Your task ▸
If a line in the listing below includes the string "TData", pull it out.

Records supplied ▸
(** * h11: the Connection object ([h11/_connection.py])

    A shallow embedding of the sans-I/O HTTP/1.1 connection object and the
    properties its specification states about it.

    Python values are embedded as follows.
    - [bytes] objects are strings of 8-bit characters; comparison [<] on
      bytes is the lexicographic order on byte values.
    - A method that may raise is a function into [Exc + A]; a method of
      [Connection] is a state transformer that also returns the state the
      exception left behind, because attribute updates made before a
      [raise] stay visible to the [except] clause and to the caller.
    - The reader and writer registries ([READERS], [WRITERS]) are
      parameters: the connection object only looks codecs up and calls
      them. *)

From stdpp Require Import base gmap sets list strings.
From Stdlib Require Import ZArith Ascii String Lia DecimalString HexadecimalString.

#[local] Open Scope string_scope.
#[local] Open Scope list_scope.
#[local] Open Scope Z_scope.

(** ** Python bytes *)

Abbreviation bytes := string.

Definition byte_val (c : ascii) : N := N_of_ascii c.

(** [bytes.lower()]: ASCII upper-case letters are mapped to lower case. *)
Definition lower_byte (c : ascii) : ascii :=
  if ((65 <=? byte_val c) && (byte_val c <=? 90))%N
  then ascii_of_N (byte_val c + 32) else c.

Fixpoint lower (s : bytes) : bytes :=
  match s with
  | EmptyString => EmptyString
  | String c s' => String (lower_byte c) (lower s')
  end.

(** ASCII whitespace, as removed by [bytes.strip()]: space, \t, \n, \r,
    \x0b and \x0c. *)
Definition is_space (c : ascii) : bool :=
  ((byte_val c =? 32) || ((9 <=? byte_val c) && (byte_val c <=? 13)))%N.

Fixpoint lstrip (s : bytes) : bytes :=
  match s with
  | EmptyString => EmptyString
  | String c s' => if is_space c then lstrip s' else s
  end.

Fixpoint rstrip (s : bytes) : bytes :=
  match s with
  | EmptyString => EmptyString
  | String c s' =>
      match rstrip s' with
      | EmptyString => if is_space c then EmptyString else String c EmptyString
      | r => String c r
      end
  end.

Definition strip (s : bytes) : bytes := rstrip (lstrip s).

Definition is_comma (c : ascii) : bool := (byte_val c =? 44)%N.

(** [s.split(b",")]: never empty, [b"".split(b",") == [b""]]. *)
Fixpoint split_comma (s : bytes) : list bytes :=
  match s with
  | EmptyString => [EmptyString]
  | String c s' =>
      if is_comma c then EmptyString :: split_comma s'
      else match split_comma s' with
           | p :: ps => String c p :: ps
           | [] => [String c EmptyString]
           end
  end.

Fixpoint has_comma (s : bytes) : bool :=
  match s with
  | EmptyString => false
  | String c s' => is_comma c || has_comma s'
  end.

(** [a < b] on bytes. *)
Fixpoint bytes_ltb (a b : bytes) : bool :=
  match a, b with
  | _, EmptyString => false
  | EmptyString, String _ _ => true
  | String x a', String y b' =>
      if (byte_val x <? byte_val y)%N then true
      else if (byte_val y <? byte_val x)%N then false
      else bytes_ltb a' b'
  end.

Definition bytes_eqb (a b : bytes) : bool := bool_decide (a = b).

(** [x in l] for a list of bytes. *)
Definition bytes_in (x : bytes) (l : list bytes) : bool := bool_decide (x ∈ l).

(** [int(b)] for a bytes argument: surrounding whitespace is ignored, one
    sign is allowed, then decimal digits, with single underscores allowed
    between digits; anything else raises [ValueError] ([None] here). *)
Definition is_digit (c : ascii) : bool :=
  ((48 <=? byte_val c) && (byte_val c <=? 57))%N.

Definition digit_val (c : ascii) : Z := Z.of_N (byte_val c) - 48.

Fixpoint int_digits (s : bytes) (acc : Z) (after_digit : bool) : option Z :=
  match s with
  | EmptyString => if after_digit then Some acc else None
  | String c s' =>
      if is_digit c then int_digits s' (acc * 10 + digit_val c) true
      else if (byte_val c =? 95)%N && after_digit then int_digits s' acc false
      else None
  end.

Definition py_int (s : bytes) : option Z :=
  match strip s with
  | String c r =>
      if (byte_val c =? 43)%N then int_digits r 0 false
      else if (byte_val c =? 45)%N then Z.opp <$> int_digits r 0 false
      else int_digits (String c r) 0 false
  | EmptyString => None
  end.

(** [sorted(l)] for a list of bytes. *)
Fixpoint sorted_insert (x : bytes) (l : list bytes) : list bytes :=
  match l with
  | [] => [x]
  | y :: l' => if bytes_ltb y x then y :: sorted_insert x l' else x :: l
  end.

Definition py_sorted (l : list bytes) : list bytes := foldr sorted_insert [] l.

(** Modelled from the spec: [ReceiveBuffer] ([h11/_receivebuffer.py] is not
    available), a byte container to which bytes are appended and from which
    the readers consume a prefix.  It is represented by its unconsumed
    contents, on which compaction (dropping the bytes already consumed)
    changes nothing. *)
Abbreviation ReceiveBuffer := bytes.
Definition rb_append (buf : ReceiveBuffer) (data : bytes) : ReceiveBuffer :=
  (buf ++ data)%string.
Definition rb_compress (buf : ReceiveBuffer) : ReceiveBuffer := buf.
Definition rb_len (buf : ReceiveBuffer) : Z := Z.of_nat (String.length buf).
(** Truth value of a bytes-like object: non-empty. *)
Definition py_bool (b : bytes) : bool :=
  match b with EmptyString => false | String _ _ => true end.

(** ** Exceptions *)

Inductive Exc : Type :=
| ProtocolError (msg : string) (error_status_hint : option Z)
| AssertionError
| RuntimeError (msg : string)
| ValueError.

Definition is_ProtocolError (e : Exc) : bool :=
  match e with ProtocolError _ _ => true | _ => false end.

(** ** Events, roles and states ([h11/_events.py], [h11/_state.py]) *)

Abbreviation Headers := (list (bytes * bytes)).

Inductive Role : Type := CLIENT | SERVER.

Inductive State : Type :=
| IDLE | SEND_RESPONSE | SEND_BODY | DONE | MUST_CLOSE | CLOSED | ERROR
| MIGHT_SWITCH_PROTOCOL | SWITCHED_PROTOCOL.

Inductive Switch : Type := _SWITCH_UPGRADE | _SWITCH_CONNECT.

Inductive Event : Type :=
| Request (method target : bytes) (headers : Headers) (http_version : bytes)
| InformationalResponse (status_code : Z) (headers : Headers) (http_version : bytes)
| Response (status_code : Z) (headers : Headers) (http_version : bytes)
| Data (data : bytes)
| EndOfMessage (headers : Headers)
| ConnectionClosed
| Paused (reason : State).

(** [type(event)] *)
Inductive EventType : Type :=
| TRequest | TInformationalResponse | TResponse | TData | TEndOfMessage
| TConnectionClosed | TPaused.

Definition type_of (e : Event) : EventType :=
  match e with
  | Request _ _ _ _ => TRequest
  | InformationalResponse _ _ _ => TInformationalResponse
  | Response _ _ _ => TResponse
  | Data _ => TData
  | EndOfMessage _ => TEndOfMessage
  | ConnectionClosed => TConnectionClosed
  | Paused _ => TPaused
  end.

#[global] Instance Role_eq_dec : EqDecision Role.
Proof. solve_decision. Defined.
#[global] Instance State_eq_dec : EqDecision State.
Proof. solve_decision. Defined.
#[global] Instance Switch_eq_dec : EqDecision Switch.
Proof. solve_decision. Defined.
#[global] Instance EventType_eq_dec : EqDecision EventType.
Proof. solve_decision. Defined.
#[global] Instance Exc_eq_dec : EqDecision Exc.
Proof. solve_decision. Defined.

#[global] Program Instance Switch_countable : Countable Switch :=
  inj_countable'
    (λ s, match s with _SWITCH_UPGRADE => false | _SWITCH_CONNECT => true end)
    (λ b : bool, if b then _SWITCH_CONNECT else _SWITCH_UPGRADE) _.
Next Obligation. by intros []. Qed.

--

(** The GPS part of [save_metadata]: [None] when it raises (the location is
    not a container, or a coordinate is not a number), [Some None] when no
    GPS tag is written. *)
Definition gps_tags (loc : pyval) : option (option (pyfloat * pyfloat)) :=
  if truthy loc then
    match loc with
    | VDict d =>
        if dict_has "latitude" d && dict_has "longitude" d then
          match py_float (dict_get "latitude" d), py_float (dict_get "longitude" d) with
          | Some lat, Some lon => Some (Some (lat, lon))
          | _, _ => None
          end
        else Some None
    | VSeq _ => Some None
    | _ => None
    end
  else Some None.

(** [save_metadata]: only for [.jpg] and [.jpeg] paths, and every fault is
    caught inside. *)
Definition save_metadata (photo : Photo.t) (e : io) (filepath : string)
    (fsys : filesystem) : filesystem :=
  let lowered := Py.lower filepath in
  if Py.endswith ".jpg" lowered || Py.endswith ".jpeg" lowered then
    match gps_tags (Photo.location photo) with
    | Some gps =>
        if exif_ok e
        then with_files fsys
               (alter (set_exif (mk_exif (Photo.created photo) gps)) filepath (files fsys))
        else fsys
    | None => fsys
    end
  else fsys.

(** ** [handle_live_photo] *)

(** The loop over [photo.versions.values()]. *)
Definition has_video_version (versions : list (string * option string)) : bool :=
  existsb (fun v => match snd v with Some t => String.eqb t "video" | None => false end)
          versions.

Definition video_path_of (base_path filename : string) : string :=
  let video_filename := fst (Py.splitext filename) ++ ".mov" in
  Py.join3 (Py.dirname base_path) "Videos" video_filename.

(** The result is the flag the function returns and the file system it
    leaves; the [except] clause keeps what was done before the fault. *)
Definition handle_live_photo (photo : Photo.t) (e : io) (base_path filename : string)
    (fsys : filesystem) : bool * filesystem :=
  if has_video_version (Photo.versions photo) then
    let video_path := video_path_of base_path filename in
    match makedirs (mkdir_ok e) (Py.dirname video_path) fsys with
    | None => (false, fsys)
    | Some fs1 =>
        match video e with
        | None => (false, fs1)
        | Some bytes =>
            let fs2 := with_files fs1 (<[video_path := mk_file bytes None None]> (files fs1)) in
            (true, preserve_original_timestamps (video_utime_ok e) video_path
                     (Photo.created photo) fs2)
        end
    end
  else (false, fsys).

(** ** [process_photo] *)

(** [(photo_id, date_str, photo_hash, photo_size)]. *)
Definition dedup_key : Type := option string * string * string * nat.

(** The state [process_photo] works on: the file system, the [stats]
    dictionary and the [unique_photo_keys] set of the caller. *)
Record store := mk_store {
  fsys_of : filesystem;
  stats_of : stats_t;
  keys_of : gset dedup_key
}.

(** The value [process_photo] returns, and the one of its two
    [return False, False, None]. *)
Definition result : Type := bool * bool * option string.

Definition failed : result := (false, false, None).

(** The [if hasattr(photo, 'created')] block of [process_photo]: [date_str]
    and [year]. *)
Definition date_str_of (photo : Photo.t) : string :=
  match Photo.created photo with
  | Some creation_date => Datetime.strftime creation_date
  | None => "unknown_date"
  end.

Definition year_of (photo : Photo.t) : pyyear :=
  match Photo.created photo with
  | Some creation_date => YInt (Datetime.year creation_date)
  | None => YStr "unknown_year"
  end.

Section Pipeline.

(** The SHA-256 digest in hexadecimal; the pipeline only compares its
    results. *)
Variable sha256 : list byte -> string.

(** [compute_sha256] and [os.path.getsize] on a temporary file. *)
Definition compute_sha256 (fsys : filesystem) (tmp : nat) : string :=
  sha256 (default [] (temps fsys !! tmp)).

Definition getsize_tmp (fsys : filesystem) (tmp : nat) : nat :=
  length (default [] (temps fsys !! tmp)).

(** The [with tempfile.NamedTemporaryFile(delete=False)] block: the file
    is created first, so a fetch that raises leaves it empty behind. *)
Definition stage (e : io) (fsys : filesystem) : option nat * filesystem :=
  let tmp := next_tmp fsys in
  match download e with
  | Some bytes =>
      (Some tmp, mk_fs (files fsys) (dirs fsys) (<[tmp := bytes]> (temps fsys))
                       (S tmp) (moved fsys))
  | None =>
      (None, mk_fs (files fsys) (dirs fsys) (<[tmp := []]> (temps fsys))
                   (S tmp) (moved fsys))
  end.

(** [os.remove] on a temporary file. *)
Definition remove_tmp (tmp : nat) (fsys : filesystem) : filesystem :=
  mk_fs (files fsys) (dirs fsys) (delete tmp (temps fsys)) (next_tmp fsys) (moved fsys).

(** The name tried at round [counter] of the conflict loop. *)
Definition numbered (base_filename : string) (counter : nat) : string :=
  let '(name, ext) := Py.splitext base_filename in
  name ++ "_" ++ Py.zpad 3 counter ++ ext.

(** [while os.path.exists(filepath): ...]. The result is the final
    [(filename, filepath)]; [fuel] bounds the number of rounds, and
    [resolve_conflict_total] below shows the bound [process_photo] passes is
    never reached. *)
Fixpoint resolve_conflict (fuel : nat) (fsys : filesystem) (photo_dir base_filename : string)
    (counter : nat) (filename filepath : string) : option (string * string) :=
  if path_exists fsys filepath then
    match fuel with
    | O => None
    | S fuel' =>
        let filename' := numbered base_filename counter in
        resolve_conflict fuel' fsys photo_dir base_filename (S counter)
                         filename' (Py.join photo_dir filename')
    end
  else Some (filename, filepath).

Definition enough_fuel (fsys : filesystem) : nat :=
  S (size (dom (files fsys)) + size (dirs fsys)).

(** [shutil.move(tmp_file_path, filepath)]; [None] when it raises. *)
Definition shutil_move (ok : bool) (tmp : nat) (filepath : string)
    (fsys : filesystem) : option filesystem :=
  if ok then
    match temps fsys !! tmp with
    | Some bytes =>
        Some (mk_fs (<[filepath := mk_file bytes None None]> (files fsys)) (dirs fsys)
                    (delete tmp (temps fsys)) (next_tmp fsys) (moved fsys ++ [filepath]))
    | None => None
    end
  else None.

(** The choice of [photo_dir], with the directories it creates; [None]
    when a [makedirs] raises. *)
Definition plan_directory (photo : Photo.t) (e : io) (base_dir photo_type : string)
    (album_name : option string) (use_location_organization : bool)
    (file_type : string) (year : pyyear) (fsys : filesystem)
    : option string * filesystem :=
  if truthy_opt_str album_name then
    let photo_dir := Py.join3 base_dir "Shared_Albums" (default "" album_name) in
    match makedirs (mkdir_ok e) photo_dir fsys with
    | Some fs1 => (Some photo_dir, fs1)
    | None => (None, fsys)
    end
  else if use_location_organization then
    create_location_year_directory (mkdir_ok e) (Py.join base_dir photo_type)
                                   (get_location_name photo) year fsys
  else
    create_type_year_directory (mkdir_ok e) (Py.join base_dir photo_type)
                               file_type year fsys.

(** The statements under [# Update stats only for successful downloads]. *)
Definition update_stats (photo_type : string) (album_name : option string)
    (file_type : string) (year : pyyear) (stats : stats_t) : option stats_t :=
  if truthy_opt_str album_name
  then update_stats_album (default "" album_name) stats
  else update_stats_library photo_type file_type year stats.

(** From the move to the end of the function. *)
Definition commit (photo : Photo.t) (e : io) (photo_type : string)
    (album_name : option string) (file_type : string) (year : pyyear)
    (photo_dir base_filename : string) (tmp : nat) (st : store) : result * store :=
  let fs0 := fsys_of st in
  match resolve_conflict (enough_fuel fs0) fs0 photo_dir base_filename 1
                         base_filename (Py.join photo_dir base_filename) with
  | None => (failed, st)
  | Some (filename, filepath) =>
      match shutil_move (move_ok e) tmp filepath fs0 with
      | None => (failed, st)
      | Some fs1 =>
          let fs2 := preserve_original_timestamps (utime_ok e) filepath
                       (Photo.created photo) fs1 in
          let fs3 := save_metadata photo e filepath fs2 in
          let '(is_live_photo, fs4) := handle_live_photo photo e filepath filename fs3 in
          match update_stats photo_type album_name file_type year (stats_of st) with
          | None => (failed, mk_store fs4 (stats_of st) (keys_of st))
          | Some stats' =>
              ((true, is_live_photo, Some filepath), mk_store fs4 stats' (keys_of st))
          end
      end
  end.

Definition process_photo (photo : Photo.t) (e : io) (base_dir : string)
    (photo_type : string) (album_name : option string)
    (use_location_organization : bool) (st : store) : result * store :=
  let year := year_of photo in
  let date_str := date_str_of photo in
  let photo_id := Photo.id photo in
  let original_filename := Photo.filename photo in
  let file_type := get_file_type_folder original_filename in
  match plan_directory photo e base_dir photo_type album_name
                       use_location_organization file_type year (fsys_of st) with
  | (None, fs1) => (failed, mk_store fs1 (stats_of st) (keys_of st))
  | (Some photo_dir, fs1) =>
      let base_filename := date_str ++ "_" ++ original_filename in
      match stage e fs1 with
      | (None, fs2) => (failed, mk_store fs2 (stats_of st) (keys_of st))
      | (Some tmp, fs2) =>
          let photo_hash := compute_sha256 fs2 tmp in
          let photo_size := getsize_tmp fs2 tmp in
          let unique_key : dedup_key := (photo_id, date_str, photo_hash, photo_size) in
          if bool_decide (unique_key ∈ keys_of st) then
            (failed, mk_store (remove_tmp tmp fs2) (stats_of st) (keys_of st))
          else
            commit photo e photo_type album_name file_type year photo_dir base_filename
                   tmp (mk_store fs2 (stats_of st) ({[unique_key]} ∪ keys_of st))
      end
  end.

Written solution ▸
| TRequest | TInformationalResponse | TResponse | TData | TEndOfMessage
  | Data _ => TData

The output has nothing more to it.